I joined the Open Research team in October, after 15 years of working with museum and archival collections where assisting researchers with finding sources of information, planning research and projects, and helping others with these tasks was an everyday occurrence. This means I feel like I have ‘seen it all’ when it comes to good and bad research data planning.
To show what can happen when there hasn’t been any planning and to help you understand why a plan is important, I present this set of blog posts detailing some real-world scenarios I’ve witnessed.
Real-world cases: No documentation!
A few years ago, I was the Curator for a major restoration project for a historic site. The team knew previous restorations had been done before and so we looked for information telling us what was done and where. What I found was a box of photographs, approximately a thousand images in total, which documented the alterations to the site over 30 years. Now usually photographs are a great dataset for showing you the before, after and during of a project. This should have been a win for the team.

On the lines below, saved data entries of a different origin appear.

(** * horo-rag: the per-tenant retrieval-and-answer service

    A shallow embedding of [backend/chat_service.py] (class [ChatService]),
    of the models of [backend/models.py] and of the route handlers of
    [backend/main.py].

    Modelling choices.
    - Python [str] values are Rocq [string]s: sequences of 8-bit characters.
      [str.lower] is modelled on that alphabet (the letters A-Z are mapped to
      a-z, every other character is kept), [len] is [String.length] and the
      operator [in] between two strings is the substring test [str_in].
    - Python [int] is [Z]; [float] is the kernel's binary64 [float], so the
      literals 0.9, 0.3, 0.8 and 0.0 denote the same values as in Python.
    - The two dictionaries of the service are [gmap]s keyed by tenant id.
    - The collaborators that are not code of this repository (hashlib's md5,
      LlamaIndex's vector index and its query engine, the message of
      pydantic's ValidationError) are the fields of an [Env] record; a call
      that can raise returns a [result].
    - [upload_document] and [query] are [async def] bodies without a single
      [await]: each call runs to completion on the event loop, so a run of
      the service is a sequence of whole operations. *)

From Stdlib Require Import PrimFloat ZArith Ascii Lia.
From stdpp Require Import gmap strings list pretty.

Set Warnings "-inexact-float".

#[local] Arguments String.append !_ _ / : simpl nomatch.

(** * Part I: the model *)

(** ** Strings *)

Module Str.

(** [c.lower()] for one character. *)
Definition lower_char (c : ascii) : ascii :=
  let n := nat_of_ascii c in
  if (65 <=? n)%nat && (n <=? 90)%nat then ascii_of_nat (n + 32) else c.

(** [s.lower()]. *)
Fixpoint lower (s : string) : string :=
  match s with
  | EmptyString => EmptyString
  | String c s' => String (lower_char c) (lower s')
  end.

(** [sub in s]: [sub] occurs in [s] as a contiguous substring. *)
Fixpoint str_in (sub s : string) : bool :=
  String.prefix sub s ||
  match s with
  | EmptyString => false
  | String _ s' => str_in sub s'
  end.

(** [any(word in s for word in words)]. *)
Definition any_in (words : list string) (s : string) : bool :=
  existsb (fun word => str_in word s) words.

(** [s[:n]]. *)
Definition slice_to (n : nat) (s : string) : string := String.substring 0 n s.

(** The declarative reading of a substring occurrence. *)
Definition occurs (sub s : string) : Prop :=
  exists pre post, s = pre +:+ sub +:+ post.

(** Case-insensitive occurrence: some substring of [s] equals [w] up to
    letter case. *)
Definition occurs_ci (w s : string) : Prop :=
  exists pre mid post, s = pre +:+ mid +:+ post /\ lower mid = lower w.

Definition any_occurs_ci (words : list string) (s : string) : Prop :=
  exists w, In w words /\ occurs_ci w s.

End Str.

Export Str.

(** ** Exceptions

    A Python call either returns a value or raises; an exception is carried
    as its message [str(e)]. *)

Inductive result (A : Type) : Type :=
| Ok (a : A)
| Raise (msg : string).

Arguments Ok {A} a.
Arguments Raise {A} msg.

Definition bind {A B : Type} (r : result A) (k : A -> result B) : result B :=
  match r with
  | Ok a => k a
  | Raise msg => Raise msg
  end.

Notation "x <~ r ;; k" := (bind r (fun x => k))
  (at level 100, r at next level, right associativity).

(** The truth value of a list in a condition: empty lists are false. *)
Definition truthy {A : Type} (l : list A) : bool :=
  match l with
  | [] => false
  | _ :: _ => true
  end.

(** [try: body except Exception as e: handler(str(e))]. *)
Definition try_except {A : Type} (body : result A) (handler : string -> result A)
  : result A :=
  match body with
  | Ok a => Ok a
  | Raise msg => handler msg
  end.

(** ** models.py *)

Module Citation.
Record t : Type := mk {
  document : string;
  page : Z;
  document_type : string;
  confidence : float
}.
End Citation.

Module QueryResponse.
Record t : Type := mk {
  answer : string;
  citations : list Citation.t;
  confidence : float;
  has_knowledge_gap : bool;
  suggestions : option (list string)
}.
End QueryResponse.

Module DocumentInfo.
Record t : Type := mk {
  id : string;
  name : string;
  type : string;
  pages : Z;
  status : string
}.
End DocumentInfo.

(** ** The objects exchanged with LlamaIndex

    [metadata] is the dictionary that [upload_document] attaches to a
    document and that comes back on every retrieved node. It is read with
    [metadata.get(key, default)], so each of its keys may be absent; a key
    that is present holds a value of the type [upload_document] writes. *)

Record Metadata : Type := {
  md_filename : option string;
  md_document_type : option string;
  md_tenant_id : option string;
  md_doc_id : option string;
  md_pages : option Z
}.

(** [Document(text=..., metadata=...)]. *)
Record Document : Type := {
  doc_text : string;
  doc_metadata : Metadata
}.

(** The attribute [score] of a retrieved node: the object has no such
    attribute ([hasattr(node, 'score')] is false), or it has one and the
    attribute holds [None] (LlamaIndex's [NodeWithScore] declares
    [score: Optional[float] = None], so this is every node that was given no
    score), or it holds a float. *)
Inductive Score : Type :=
| NoAttribute
| ScoreNone
| ScoreFloat (s : float).

(** A retrieved node. *)
Record Node : Type := {
  text : string;
  metadata : Metadata;
  score : Score
}.

(** The value returned by [query_engine.query(question)]. *)
Module Response.
Record t : Type := mk {
  response : string;
  source_nodes : list Node
}.
End Response.

(** ** The collaborators outside this repository

    - [Index] is [VectorStoreIndex]; [new_index] is [VectorStoreIndex([])].
    - [index_insert idx d] is [idx.insert(d)]: it yields the index as the call
      leaves it, and either returns or raises.
    - [engine_query idx k mode q] is
      [idx.as_query_engine(similarity_top_k=k, response_mode=mode).query(q)];
      it reads the index it is called on and leaves it as it is.
    - [md5_hexdigest s] is [hashlib.md5(s.encode()).hexdigest()], always 32
      hexadecimal characters.
    - [validation_error] is [str(e)] of the ValidationError that pydantic
      raises when [Citation] is given [confidence=None]. *)

Record Env : Type := {
  Index : Type;
  new_index : Index;
  index_insert : Index -> Document -> Index * result unit;
  engine_query : Index -> nat -> string -> string -> result Response.t;
  md5_hexdigest : string -> string;
  md5_hexdigest_length : forall s, String.length (md5_hexdigest s) = 32%nat;
  validation_error : string
}.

Unfortunately, what had happened was some great fore-thinking in taking the photographs but no plan with how that would be handled, documented or how someone from the future would use them. I still wonder why someone would take photographs for the future but not leave the information that made them useful.
This could have been a really useful dataset for the restoration project. A significant amount of information would have been gained, the project would have been significantly smoother, and it would have saved time and money.
Instead, sadly, each photograph lacked any metadata (not even the year!), and the entire 1000 photographs had been chucked in the box with no organisation, some in their original pharmacy envelopes and others that had come free from these. This meant there was no way to tell which envelope was from what project or what the photographs in the envelope showed. These photographs, taken for this very purpose, were no use. If the team taking the photographs had added some level of organisation or documentation to each envelope of photographs, or better yet, added metadata to each image at the time, it would be a very different circumstance.
In an attempt to make something out of these, there are now plans for a multi-year volunteer project to try and sort these into some order and discover the information which makes these photographs useful. What would have taken an hour or so at the time will now take years of research.